Ellie-Jae said: “We were naturally apprehensive but really excited to have her home.
“We’d been home nearly a week and she’d been doing really well. She had a tube through her nose which was stuck to her face with stickers. She hated when we changed them and would cry so we were just doing that one day when she just stopped breathing.”
Ellie-Jae said the couple waited for their daughter to take a breath and began to panic when she did not start breathing.
The mum added: “I went into panic and started flapping but Luke reminded me that sometimes babies do hold their breath before they’re about to cry out so we waited a few seconds to see if she would.”
When Leia did not take a breath, Ellie-Jae rang 999 while Luke started to perform CPR.

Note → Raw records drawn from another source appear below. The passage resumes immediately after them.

(** The entry computed from an accumulator with at least one appearance. *)
Definition entry_of (kv : string * StockStats) : CompositeRankingEntry :=
  let stats := snd kv in
  let strategy_count := List.length (st_strategies stats) in
  let avg_sharpe :=
    py_sum (st_sharpe_list stats) / inject_Z (Z.of_nat strategy_count) in
  let avg_return :=
    py_sum (st_return_list stats) / inject_Z (Z.of_nat strategy_count) in
  {| e_ticker := fst kv;
     e_name := st_name stats;
     e_score := inject_Z (Z.of_nat strategy_count) * avg_sharpe;
     e_strategy_count := strategy_count;
     e_avg_sharpe := avg_sharpe;
     e_avg_return := avg_return;
     e_best_strategy := st_best_strategy stats;
     e_best_sharpe := st_best_sharpe stats;
     e_strategies := strategies_label (st_strategies stats) |}.

(** The last step of the aggregator: sort by score and keep [top_n]. *)
Definition top_entries (pd : Sorter) (top_n : Z)
  (ranking_df : list CompositeRankingEntry) : list CompositeRankingEntry :=
  if negb (empty ranking_df)
  then head top_n (sort_by pd e_score ranking_df)
  else ranking_df.

(** The row appended for an accepted run. *)
Definition result_row (ticker name : string) (m : Metrics) : StrategyResult :=
  {| ticker := ticker;
     name := name;
     total_return := m_total_return m;
     sharpe_ratio := m_sharpe_ratio m;
     max_drawdown := m_max_drawdown m;
     win_rate := m_win_rate m;
     trade_count := m_trade_count m |}.

(** The rows that an engine outcome adds: one for a run with enough trades,
    none for fewer trades or for an exception. *)
Definition accepted (ticker name : string) (run : outcome Metrics)
  : list StrategyResult :=
  match run with
  | Ok m =>
      if (min_trades <=? m_trade_count m)%Z then [result_row ticker name m]
      else []
  | Raise => []
  end.

(** The rows that one pass of the strategy loop's body adds, and the engine
    calls it makes. *)
Definition strategy_rows (w : Collaborators) (ticker name : string)
  (df : DataFrame) (df_with_inst : option DataFrame) (s : string * Strategy)
  : list StrategyResult :=
  match select_run_df (fst s) df df_with_inst with
  | None => []
  | Some run_df => accepted ticker name (engine_run w run_df (snd s))
  end.

Definition strategy_calls (csv_path : string) (df : DataFrame)
  (df_with_inst : option DataFrame) (s : string * Strategy)
  : list EngineCall :=
  match select_run_df (fst s) df df_with_inst with
  | None => []
  | Some run_df => [mkCall csv_path (fst s) run_df]
  end.

(** The rows that one file adds under one strategy, and the engine calls
    made for that pair. *)
Definition file_rows (w : Collaborators) (min_volume : Q) (csv_path : string)
  (s : string * Strategy) : list StrategyResult :=
  match read_csv w csv_path with
  | Raise => []
  | Ok df =>
      if mean_lt (series_mean (volume df)) min_volume then []
      else strategy_rows w (ticker_of csv_path) (name_of csv_path) df
             (merged_series w (ticker_of csv_path)) s
  end.

Definition file_calls (w : Collaborators) (min_volume : Q) (csv_path : string)
  (s : string * Strategy) : list EngineCall :=
  match read_csv w csv_path with
  | Raise => []
  | Ok df =>
      if mean_lt (series_mean (volume df)) min_volume then []
      else strategy_calls csv_path df (merged_series w (ticker_of csv_path)) s
  end.

(** The rows of the strategies named [k], among [strategies]. *)
Definition rows_for {X : Type} (rows : string * Strategy -> list X)
  (strategies : list (string * Strategy)) (k : string) : list X :=
  flat_map (fun s => if String.eqb (fst s) k then rows s else []) strategies.

(** State [st'] is state [st] with [rows k] appended under each key [k] and
    [calls] appended to the engine calls. *)
Definition grown (st st' : ScanState)
  (rows : string -> list StrategyResult) (calls : list EngineCall) : Prop :=
  keys (results st') = keys (results st) /\
  (forall k l, get (results st) k = Some l ->
               get (results st') k = Some (l ++ rows k)) /\
  engine_calls st' = engine_calls st ++ calls.

(** The accumulated results and the engine calls at the end of the loop over
    the universe. *)
Definition accumulated (w : Collaborators) (min_volume : Q)
  : dict (list StrategyResult) :=
  results (snd (scan_universe w min_volume (get_all_strategies w true)
                  (glob_csv w))).

Definition calls_made (w : Collaborators) (min_volume : Q) : list EngineCall :=
  engine_calls (snd (scan_universe w min_volume (get_all_strategies w true)
                       (glob_csv w))).


(** The collaborators [w'] behave like [w] on the pair of a file and a
    strategy: the file reads alike, the merged series is the same if the
    strategy is institutional, and the engine gives the same outcome on the
    input selected for the pair. *)
Definition same_on_pair (w w' : Collaborators) (csv_path : string)
  (s : string * Strategy) : Prop :=
  read_csv w' csv_path = read_csv w csv_path /\
  (is_institutional (fst s) = true ->
   merged_series w' (ticker_of csv_path) = merged_series w (ticker_of csv_path)) /\
  (forall df run_df,
     read_csv w csv_path = Ok df ->
     select_run_df (fst s) df (merged_series w (ticker_of csv_path))
       = Some run_df ->
     engine_run w' run_df (snd s) = engine_run w run_df (snd s)).

(** The rows of the other instruments: those whose ticker is not [t0]. *)
Definition other_tickers (t0 : string) (rows : list StrategyResult)
  : list StrategyResult :=
  filter (fun row => negb (String.eqb (ticker row) t0)) rows.

(** * Properties *)

(** ** Dictionaries *)

Section DictFacts.

Variable V : Type.
Implicit Types (d : dict V) (k : string) (v : V).

Lemma get_set_same d k v : get (set d k v) k = Some v.
Proof.
  induction d as [|[k' v'] d IH]; simpl.
  - now rewrite String.eqb_refl.
  - destruct (String.eqb k k') eqn:E; simpl; rewrite E; auto.
Qed.

Lemma get_set_other d k k' v : k <> k' -> get (set d k v) k' = get d k'.
Proof.
  intros Hne. induction d as [|[k0 v0] d IH]; simpl.
  - destruct (String.eqb_spec k' k); congruence.
  - destruct (String.eqb_spec k k0) as [->|Hk]; simpl.
    + destruct (String.eqb_spec k' k0); congruence.
    + now rewrite IH.
Qed.

Lemma set_set d k v v' : set (set d k v) k v' = set d k v'.
Proof.
  induction d as [|[k0 v0] d IH]; simpl.
  - now rewrite String.eqb_refl.
  - destruct (String.eqb k k0) eqn:E; simpl; rewrite E; congruence.
Qed.

Lemma get_none_keys d k : get d k = None <-> ~ In k (keys d).
Proof.
  induction d as [|[k0 v0] d IH]; simpl.
  - tauto.
  - destruct (String.eqb_spec k k0) as [->|Hk].
    + split; [discriminate | intros H; exfalso; auto].
    + rewrite IH. split; intros H; [intros [?|?]; congruence | tauto].
Qed.

Lemma get_some_in d k v : get d k = Some v -> In (k, v) d.
Proof.
  induction d as [|[k0 v0] d IH]; simpl; [discriminate|].
  destruct (String.eqb_spec k k0) as [->|Hk].
  - intros [= ->]. now left.
  - auto.
Qed.

Lemma in_get_nodup d k v : NoDup (keys d) -> In (k, v) d -> get d k = Some v.
Proof.
  induction d as [|[k0 v0] d IH]; simpl; [tauto|].
  intros Hnd [[= -> ->]|Hin].
  - now rewrite String.eqb_refl.
  - inversion Hnd as [|? ? Hnotin Hnd']; subst.
    destruct (String.eqb_spec k k0) as [->|Hk]; auto.
    exfalso. apply Hnotin. change (In (fst (k0, v)) (map fst d)).
    now apply in_map.
Qed.

Lemma keys_set_present d k v : In k (keys d) -> keys (set d k v) = keys d.
Proof.
  induction d as [|[k0 v0] d IH]; simpl; [tauto|].
  destruct (String.eqb_spec k k0) as [->|Hk]; simpl; auto.
  intros [?|Hin]; [congruence|]. f_equal; auto.
Qed.

Lemma keys_set_absent d k v : ~ In k (keys d) -> keys (set d k v) = keys d ++ [k].
Proof.
  induction d as [|[k0 v0] d IH]; simpl; auto.
  destruct (String.eqb_spec k k0) as [->|Hk]; simpl.
  - intros H; exfalso; auto.
  - intros H. f_equal. apply IH. tauto.
Qed.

She said: “Leia was turning blue and I was frantic. We’d done basic life-saving training at the hospital which they offer to all parents before you leave.
“We feel so lucky that we did do that.”
Bringing Leia back round, paramedics arrived to rush the family to hospital.
On the way, Leia stopped breathing again and she was given further CPR in the ambulance.
At the hospital, she was diagnosed with Covid, rhinovirus and chicken pox, a combination that had a devastating impact on her health.
She was given oxygen and remained in hospital for a further two weeks.
Ellie-Jae said: “It was so scary and the last thing you ever imagine when you have a baby.
“Luckily, she’s now doing a lot better and I’m hopeful that the worst is behind us.”
In May, Leia was strong enough to be discharged and has since been “doing well” at home, returning to the hospital weekly for check-ups.
She will continue to need surgeries to stretch her oesophagus as she grows bigger, with her next one currently set for the autumn.
For now, Ellie-Jae said she is enjoying the “normality” of having all her children under one roof.
She said: “It was very difficult, especially having to split our time between the hospital and home to be with our other children. They were definitely affected by the things going on and now I can see how happy they are again with all of us home.
“It’s nice to have some normal family time together. We will always be so thankful to The Sick Children’s Trust for supporting us through one of the most challenging times of our lives.”